Our children, bless their hearts, are under the impression that we know what we’re doing. They seem to think we had it all figured out before they were conceived. I’m flattered they believe this, as it suggests we’ve done a good job maintaining the illusion. The truth is, we’re making it up as we go. There’s no college degree in parenting. There isn’t a certification exam to demonstrate parental competence.
I was shocked when the hospital staff allowed us to take our first baby home from the hospital. She’d been surgically removed from my uterus three days prior and I was still under the influence of narcotics. Yet they seemed confident we knew what we were doing. The only requirement was that we had a properly fitted infant seat in the car. As my husband pulled away from the curb, I sat in the backseat beside the rear-facing infant carrier. “Step on it!”, I almost screamed in my drug-induced haze. I was expecting a security guard to run us down saying they’d made a mistake and we couldn’t take this baby home.

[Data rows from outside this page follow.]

Lemma orders_pop_timer_queue t q s : timers s = t :: q -> timers (pop_timer (t_due t) s) = q.
Proof. intros Hq. destruct s; cbn in *. rewrite Hq. reflexivity. Qed.

#[export] Instance orders_page : Page State Event Action := {
  page_handle e := js_exec (handle e);
  page_run a := js_exec (run_action a);
  page_queue := timers;
  page_pop := pop_timer;
  page_pop_queue := orders_pop_timer_queue
}.

(** The page after [DOMContentLoaded]: the counts, then every card at
    [opacity] 0 until it scrolls into view (lines 275-280). *)
Definition load (s : State) : State :=
  js_exec (updateStatusCounts ;;
           js_modify (fun s => s <| cards ::= List.map (fun c => c <| c_opaque := false |>) |>)) s.

End Orders.

Import Orders.
Open Scope list_scope.

(** ** Updating cards *)

Lemma set_card_status i g cs :
  (forall c, c_status (g c) = c_status c) -> List.map c_status (update_nth i g cs) = List.map c_status cs.
Proof. intros H. rewrite (update_nth_map c_status g (fun x => x)); [apply update_nth_id|exact H]. Qed.

(** ** The filter settles

    After a click on a tab, each card has at most one pending callback of
    the filter, and its state says how far it got: a card of the tab is
    waiting to be shown, or shown and waiting to fade in, or seen; another
    card is faded out and waiting to be hidden, or hidden. *)

Section Settle.
Variable f : option string.

Definition act_card (a : Action) : nat :=
  match a with AShow i | AFadeIn i | AHide i => i | _ => O end.

Definition act_ok (cs : list Card) (a : Action) : Prop :=
  match a with
  | AShow i | AFadeIn i => exists c, cs !! i = Some c /\ matches f c = true
  | AHide i => exists c, cs !! i = Some c /\ matches f c = false
  | _ => False
  end.

Definition card_ok (A : list Action) (i : nat) (c : Card) : Prop :=
  if matches f c then
    (In (AShow i) A /\ ~ In (AFadeIn i) A) \/
    (~ In (AShow i) A /\ In (AFadeIn i) A /\ c_display c = true) \/
    (~ In (AShow i) A /\ ~ In (AFadeIn i) A /\ c_display c = true /\ c_opaque c = true)
  else
    (In (AHide i) A /\ c_opaque c = false) \/
    (~ In (AHide i) A /\ c_display c = false /\ c_opaque c = false).

Definition acts (t : State) : list Action := List.map t_act (timers t).

Definition settle_inv (t : State) : Prop :=
  Forall (act_ok (cards t)) (acts t) /\ NoDup (List.map act_card (acts t)) /\
  forall i c, cards t !! i = Some c -> card_ok (acts t) i c.

(** What is left to run: a card waiting to be shown needs two callbacks. *)
Definition is_show (a : Action) : bool := match a with AShow _ => true | _ => false end.
Definition pending (A : list Action) : nat := List.length A + List.length (List.filter is_show A).

Lemma card_ok_ext A A' i c :
  (forall b, act_card b = i -> In b A <-> In b A') -> card_ok A i c -> card_ok A' i c.
Proof.
  intros H. unfold card_ok. destruct (matches f c);
    [rewrite (H (AShow i) eq_refl), (H (AFadeIn i) eq_refl)|rewrite (H (AHide i) eq_refl)]; exact id.
Qed.

Lemma in_cons_other (a b : Action) A : act_card a <> act_card b -> In b (a :: A) <-> In b A.
Proof. intros H. cbn. split; [intros [->|Hb]; [congruence|exact Hb]|intros Hb; right; exact Hb]. Qed.

Lemma act_ok_update i g cs a :
  (forall c, c_status (g c) = c_status c) -> act_ok cs a -> act_ok (update_nth i g cs) a.
Proof.
  intros Hg Ha. assert (M : forall k c, cs !! k = Some c ->
    exists c', update_nth i g cs !! k = Some c' /\ matches f c' = matches f c).
  { intros k c Hk. rewrite update_nth_lookup, Hk. destruct (Nat.eqb i k); cbn; eexists; split; try reflexivity.
    unfold matches. rewrite Hg. reflexivity. }
  destruct a; cbn in Ha |- *; try contradiction;
    destruct Ha as [c [Hc Hm]]; destruct (M _ _ Hc) as [c' [Hc' Hm']]; exists c'; (split; [exact Hc'|congruence]).
Qed.

Lemma card_ok_perm A A' i c : Permutation A A' -> card_ok A i c -> card_ok A' i c.
Proof.
  intros P. apply card_ok_ext. intros b _. split; apply Permutation_in; [exact P|symmetry; exact P].
Qed.

Lemma card_ok_swap A a b k c :
  act_card a <> k -> act_card b <> k -> card_ok (a :: A) k c -> card_ok (b :: A) k c.
Proof.
  intros Ha Hb. apply card_ok_ext. intros x <-.
  rewrite (in_cons_other a x A Ha), (in_cons_other b x A Hb). reflexivity.
Qed.

Lemma card_ok_drop A a k c : act_card a <> k -> card_ok (a :: A) k c -> card_ok A k c.
Proof. intros Ha. apply card_ok_ext. intros x <-. exact (in_cons_other a x A Ha). Qed.

Lemma not_in_card A a : act_card a ∉ List.map act_card A -> ~ In a A.
Proof. intros H Ha. apply H, list_elem_of_In, in_map, Ha. Qed.

Lemma acts_pop t h q : timers t = h :: q -> acts (pop_timer (t_due h) t) = List.map t_act q.
Proof. intros Hq. unfold acts. rewrite (orders_pop_timer_queue h q t Hq). reflexivity. Qed.

Lemma pending_perm A A' : Permutation A A' -> pending A = pending A'.
Proof. intros P. unfold pending. rewrite (Permutation_length P), (filter_length_perm is_show _ _ P). reflexivity. Qed.
Lemma load_display s0 : display_ok s0 -> display_ok (load s0).
Proof.
  assert (F : Frame (keeps display_ok) DOMContentLoaded) by (unfold_af; typeclasses eauto).
  exact (F s0).
Qed.

(** C20. The wizard's step, the [.form-step] shown and the progress
    indicator agree in every state the page reaches from a template that
    shows step 1 with its indicator: exactly the first [.form-step] whose
    [data-step] is [currentStep] is [active], the [.progress-step]s
    before it are [completed] and the one at it is [active]. *)
Theorem display_consistent s0 s : display_ok s0 -> reachable (load s0) s -> display_ok s.
Proof.
  intros H0 Hr. apply (reachable_ind_inv display_ok (load s0)); [exact (load_display s0 H0)| | |exact Hr].
  - intros e s1 I. exact (handle_display e s1 I).
  - intros s1 t q I _. exact (run_action_display (t_act t) (pop_timer (t_due t) s1) I).
Qed.

(** ** The validity classes *)

Definition excl (f : Field) : Prop := f_valid f && f_invalid f = false.

Definition classes_ok (s : State) : Prop := Forall excl (fields s).

Lemma check_radio_excl r g fs : Forall excl fs -> Forall excl (check_radio r g fs).
Proof.
  intros H. apply Forall_lookup. intros j f Hf. unfold check_radio in Hf.
  rewrite list_lookup_imap in Hf. destruct (fs !! j) as [f0|] eqn:E; [|discriminate].
  injection Hf as <-. pose proof (Forall_lookup_1 _ _ _ _ H E) as H0.
  destruct (Nat.eqb j r); [exact H0|]. destruct (_ && _ && _); exact H0.
Qed.

(** A change of the controls keeps the invariant when it sets the two
    classes apart or leaves them alone; the other changes keep it by
    conversion. *)
#[local] Hint Extern 1 (Frame (keeps classes_ok) (js_modify _)) =>
  apply frame_modify; intros ?s ?H; cbv beta; unfold classes_ok in *;
  first [ exact H
        | apply Forall_update_nth; [exact H|intros ?x ?Hx; first [reflexivity|exact (Forall_lookup_1 _ _ _ _ H Hx)]]
        | apply check_radio_excl; exact H ] : typeclass_instances.

#[export] Instance showStep_keeps_classes n : Frame (keeps classes_ok) (showStep n).
Proof. unfold showStep, updateProgressIndicators. typeclasses eauto. Qed.

#[export] Instance validateField_keeps_classes i : Frame (keeps classes_ok) (validateField i).
Proof. unfold_af. typeclasses eauto. Qed.

#[export] Instance showNotification_keeps_classes m t : Frame (keeps classes_ok) (showNotification m t).
Proof. unfold_af. typeclasses eauto. Qed.

Lemma handle_classes e : Frame (keeps classes_ok) (handle e).
Proof. destruct e; unfold_af; typeclasses eauto. Qed.

Lemma run_action_classes a : Frame (keeps classes_ok) (run_action a).
Proof. destruct a; unfold_af; typeclasses eauto. Qed.

(** No control is [is-valid] yet. *)
Definition no_valid (s : State) : Prop := Forall (fun f => f_valid f = false) (fields s).

#[local] Hint Extern 1 (Frame (keeps no_valid) (js_modify _)) =>
  apply frame_modify; intros ?s ?H; cbv beta; unfold no_valid in *;
  first [ exact H
        | apply Forall_update_nth; [exact H|intros ?x ?Hx; exact (Forall_lookup_1 _ _ _ _ H Hx)] ] : typeclass_instances.

(** The Django errors add [is-invalid] alone: they keep the invariant on
    a page that has no [is-valid] control yet. *)
Lemma load_classes s0 : no_valid s0 -> classes_ok (load s0).
Proof.
  intros H0. assert (F : Frame (keeps no_valid) DOMContentLoaded) by (unfold_af; typeclasses eauto).
  unfold classes_ok. eapply Forall_impl; [exact (F s0 H0)|]. intros f E. unfold excl. rewrite E. reflexivity.
Qed.

(** No control of the form is ever both [is-valid] and [is-invalid],
    in every state reached from a page whose controls carry no
    [is-valid] yet: the validation sets one class and removes the other,
    and the Django errors only add [is-invalid] at load. *)
Theorem classes_exclusive s0 s : no_valid s0 -> reachable (load s0) s -> classes_ok s.
Proof.
  intros H0 Hr. apply (reachable_ind_inv classes_ok (load s0)); [exact (load_classes s0 H0)| | |exact Hr].
  - intros e s1 I. exact (handle_classes e s1 I).
  - intros s1 t q I _. exact (run_action_classes (t_act t) (pop_timer (t_due t) s1) I).
Qed.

I got pregnant with our first daughter, Rachel, nearly twenty years ago, when the internet was still a novelty. I didn’t have access to the plethora of websites and videos on child-rearing that new parents do today; a fact for which I’m grateful. Even back in the dark ages, however, there were parenting and childbirth classes, parenting magazines, and a dizzying array of books on the care and feeding of new humans. The topic has been around since the dawn of humanity and there are hundreds of so-called experts. Like many sciences, the recommendations change as knowledge evolves. Even if I’d gotten a PhD in the subject, however, I wouldn’t have been prepared for the realities of becoming a parent.
I hadn’t planned to be an at-home mother, but I cut down to per diem status at my nursing job shortly after my maternity leave ended. Passing off our infant to my husband in the hospital parking lot before my 3-11 shift was grueling. I felt like we were in a relay race and Rachel was the baton. Mark worked all day and found himself alone with the screaming baton for the entire evening. The smiling, gurgling baby I’d cared for all day morphed into a shrieking banshee by 4 pm. We’re both grateful we were in a financial position that allowed me to stay home.
I worked at the hospital once a week, but most of my work days were now unpaid and my boss was a tiny tyrant. None of the books I read had prepared me for the isolation that comes with being home all day with a demanding infant. Or for living in a sleep-deprived fog, smelling of baby vomit and leaking breast milk. Motherhood was a challenging transition.
When Rachel was six weeks old, I was fortunate to find a local MOMS club. We swapped stories of teething, diaper rashes, and breastfeeding difficulties like colleagues in the workplace. We shared war stories of difficult labors and c-sections as our infants slept in their carriers or practiced tummy time. Like soldiers after battle, sharing our experiences provided validation and eased the loneliness of motherhood. This group of women saved my sanity. I’m still friends with many of them years later as we’re sending our kids off to college.
Like many new mothers, I was anxious. I not only worried when the baby was crying, but also when she wasn’t. As a result, I checked on her throughout the night. I hadn’t planned on co-sleeping and wasn’t even familiar with the term. I stumbled across the practice by accident after bringing Rachel into bed with me to feed her and dozing off while she was nursing. I awoke a few hours later, grateful for the stretch of uninterrupted sleep and comforted by the sound of the baby’s breath beside me. I felt like I’d discovered an ancient motherhood secret. It was genius.
The experts, I later learned, have differing opinions on co-sleeping. The positive is that it promotes mother-baby bonding. The danger is that it places the baby at risk for suffocation. I hadn’t read that chapter, apparently. I was just thrilled I could feed the baby without having to get out of bed. As I learned the benefits of co-sleeping, Mark took up the practice of solo-sleeping. On the couch.
Years after waking up to find that precious infant sleeping beside me in bed, I woke up and found teenagers living in our house. Seemingly overnight our cuddly little girls had been replaced by prickly, moody adolescents. A simple conversation about school or what to have for breakfast was now an emotional minefield. Innocent questions were met with biting sarcasm or a one-syllable reply. A miscalculated word or facial expression would trigger an explosion. My MOMS Club comrades were engaged in the battle of the teens and we were all too busy to meet for coffee to compare notes. I couldn’t even risk reading up on the topic. The kids might find the books or see my browsing history. They would learn our strategies and change their own tactics. At the very least, they’d see behind the facade of competence and learn the truth: we’d been parenting on the fly and making it all up as we went. Any semblance of credibility we had would be shattered.
I can imagine my pertinent, but very astute, seventeen-year-old asking, “Why did you even have kids if you don’t know how to raise them?”
“Exactly!”, I’d think. It’s the same question I was waiting for the hospital staff to ask us the day we took her big sister home nineteen years ago. It’s too soon to tell her this, however. We’ve got to keep up the charade a little longer. Someday when she’s older and has kids of her own, I’ll tell her the truth.